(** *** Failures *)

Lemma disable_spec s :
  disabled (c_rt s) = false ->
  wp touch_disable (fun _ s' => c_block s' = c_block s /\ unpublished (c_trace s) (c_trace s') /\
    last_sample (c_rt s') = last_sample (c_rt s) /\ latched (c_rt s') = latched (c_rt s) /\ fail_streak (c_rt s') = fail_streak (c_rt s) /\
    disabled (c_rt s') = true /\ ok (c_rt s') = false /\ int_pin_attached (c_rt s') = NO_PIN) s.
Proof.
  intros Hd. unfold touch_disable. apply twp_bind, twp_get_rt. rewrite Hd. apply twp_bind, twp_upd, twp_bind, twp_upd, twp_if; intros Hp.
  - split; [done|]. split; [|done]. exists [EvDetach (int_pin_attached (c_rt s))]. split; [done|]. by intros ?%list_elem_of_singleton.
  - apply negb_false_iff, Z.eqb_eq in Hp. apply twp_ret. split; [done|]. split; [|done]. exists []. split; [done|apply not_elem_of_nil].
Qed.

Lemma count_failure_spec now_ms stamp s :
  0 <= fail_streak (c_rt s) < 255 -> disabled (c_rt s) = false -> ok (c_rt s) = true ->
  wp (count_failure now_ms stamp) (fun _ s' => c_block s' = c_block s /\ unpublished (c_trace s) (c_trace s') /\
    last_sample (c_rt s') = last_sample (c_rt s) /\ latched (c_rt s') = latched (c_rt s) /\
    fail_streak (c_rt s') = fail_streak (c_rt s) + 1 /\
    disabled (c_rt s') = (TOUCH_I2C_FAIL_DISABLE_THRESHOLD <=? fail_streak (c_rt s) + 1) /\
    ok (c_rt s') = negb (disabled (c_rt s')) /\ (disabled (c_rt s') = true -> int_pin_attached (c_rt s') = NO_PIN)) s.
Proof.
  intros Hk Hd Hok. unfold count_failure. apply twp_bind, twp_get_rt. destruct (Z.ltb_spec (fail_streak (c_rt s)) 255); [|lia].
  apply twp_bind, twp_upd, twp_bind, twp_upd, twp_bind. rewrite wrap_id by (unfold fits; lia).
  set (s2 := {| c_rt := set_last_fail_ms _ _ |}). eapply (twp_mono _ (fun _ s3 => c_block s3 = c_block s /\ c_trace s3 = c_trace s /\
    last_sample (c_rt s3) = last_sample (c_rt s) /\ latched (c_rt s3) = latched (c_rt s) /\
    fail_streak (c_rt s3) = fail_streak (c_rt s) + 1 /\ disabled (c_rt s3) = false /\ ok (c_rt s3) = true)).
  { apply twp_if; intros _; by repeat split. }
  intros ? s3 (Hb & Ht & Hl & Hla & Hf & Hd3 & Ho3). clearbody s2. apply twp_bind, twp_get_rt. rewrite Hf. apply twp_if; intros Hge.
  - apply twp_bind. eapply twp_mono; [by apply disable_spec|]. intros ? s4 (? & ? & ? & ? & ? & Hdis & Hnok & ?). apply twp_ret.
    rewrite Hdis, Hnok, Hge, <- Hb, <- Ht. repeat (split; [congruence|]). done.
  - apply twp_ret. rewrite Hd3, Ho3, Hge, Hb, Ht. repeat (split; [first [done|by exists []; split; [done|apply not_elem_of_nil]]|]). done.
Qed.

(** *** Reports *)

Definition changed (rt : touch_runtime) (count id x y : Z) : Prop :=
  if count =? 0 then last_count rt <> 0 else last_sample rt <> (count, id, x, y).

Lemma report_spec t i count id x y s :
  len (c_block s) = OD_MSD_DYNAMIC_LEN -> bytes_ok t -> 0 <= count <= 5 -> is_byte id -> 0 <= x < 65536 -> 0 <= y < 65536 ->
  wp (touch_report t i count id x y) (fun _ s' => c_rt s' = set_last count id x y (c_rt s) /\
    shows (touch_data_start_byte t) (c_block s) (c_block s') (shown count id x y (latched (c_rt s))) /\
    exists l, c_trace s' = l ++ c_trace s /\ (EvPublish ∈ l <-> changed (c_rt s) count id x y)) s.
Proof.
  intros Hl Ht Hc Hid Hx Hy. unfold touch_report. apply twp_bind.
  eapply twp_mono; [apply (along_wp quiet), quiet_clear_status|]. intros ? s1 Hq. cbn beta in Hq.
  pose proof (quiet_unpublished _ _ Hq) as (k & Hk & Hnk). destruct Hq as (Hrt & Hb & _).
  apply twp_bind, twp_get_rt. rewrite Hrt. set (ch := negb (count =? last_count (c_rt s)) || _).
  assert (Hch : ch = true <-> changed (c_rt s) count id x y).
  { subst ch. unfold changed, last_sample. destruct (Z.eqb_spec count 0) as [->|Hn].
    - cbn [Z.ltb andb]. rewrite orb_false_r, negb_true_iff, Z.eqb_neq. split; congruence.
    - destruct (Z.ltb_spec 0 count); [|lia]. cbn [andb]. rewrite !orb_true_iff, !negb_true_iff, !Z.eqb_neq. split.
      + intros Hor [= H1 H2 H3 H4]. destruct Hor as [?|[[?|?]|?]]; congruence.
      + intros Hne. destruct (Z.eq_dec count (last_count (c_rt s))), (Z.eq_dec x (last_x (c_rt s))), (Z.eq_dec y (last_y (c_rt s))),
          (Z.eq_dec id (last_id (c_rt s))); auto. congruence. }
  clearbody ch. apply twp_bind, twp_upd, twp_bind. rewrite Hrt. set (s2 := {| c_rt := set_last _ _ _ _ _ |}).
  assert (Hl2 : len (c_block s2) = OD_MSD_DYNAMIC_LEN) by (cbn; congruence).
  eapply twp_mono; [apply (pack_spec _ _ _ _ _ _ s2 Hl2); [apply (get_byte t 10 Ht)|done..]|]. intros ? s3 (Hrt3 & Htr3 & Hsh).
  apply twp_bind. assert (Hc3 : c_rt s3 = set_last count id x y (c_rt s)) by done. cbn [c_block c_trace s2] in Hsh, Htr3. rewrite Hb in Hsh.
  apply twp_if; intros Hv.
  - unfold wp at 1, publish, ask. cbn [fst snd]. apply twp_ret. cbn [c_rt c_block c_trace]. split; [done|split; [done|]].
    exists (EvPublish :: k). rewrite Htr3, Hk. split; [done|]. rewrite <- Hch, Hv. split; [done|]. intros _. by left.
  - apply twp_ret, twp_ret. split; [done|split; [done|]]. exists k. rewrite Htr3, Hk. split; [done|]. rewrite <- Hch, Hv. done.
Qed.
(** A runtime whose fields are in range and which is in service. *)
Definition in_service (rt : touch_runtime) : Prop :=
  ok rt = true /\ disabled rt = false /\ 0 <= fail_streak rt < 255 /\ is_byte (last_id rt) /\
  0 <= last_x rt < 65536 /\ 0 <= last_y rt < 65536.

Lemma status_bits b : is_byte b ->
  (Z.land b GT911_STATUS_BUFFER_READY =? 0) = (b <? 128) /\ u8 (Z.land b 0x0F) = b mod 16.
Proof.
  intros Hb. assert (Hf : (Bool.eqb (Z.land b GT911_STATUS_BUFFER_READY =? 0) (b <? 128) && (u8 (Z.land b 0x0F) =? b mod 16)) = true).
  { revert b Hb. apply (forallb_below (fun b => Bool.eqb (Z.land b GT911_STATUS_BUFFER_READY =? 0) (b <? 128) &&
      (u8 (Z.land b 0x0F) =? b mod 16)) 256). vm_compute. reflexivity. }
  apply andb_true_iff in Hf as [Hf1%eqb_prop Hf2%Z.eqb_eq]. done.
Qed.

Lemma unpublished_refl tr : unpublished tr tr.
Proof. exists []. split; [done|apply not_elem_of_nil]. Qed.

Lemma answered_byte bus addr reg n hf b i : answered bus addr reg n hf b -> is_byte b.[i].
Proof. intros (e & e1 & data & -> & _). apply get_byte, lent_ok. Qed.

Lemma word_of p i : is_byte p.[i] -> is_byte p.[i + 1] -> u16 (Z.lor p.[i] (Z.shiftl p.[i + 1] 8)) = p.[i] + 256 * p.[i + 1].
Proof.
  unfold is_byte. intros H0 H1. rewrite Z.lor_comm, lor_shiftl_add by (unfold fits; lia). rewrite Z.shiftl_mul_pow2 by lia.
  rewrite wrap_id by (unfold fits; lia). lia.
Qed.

[Problem requirements] The answer should be the first line of the material and every line after it through the line containing "- split; [done|].", exactly as written, and nothing else.

[Solution below]
(** *** Failures *)

Lemma disable_spec s :
  disabled (c_rt s) = false ->
  wp touch_disable (fun _ s' => c_block s' = c_block s /\ unpublished (c_trace s) (c_trace s') /\
    last_sample (c_rt s') = last_sample (c_rt s) /\ latched (c_rt s') = latched (c_rt s) /\ fail_streak (c_rt s') = fail_streak (c_rt s) /\
    disabled (c_rt s') = true /\ ok (c_rt s') = false /\ int_pin_attached (c_rt s') = NO_PIN) s.
Proof.
  intros Hd. unfold touch_disable. apply twp_bind, twp_get_rt. rewrite Hd. apply twp_bind, twp_upd, twp_bind, twp_upd, twp_if; intros Hp.
  - split; [done|]. split; [|done]. exists [EvDetach (int_pin_attached (c_rt s))]. split; [done|]. by intros ?%list_elem_of_singleton.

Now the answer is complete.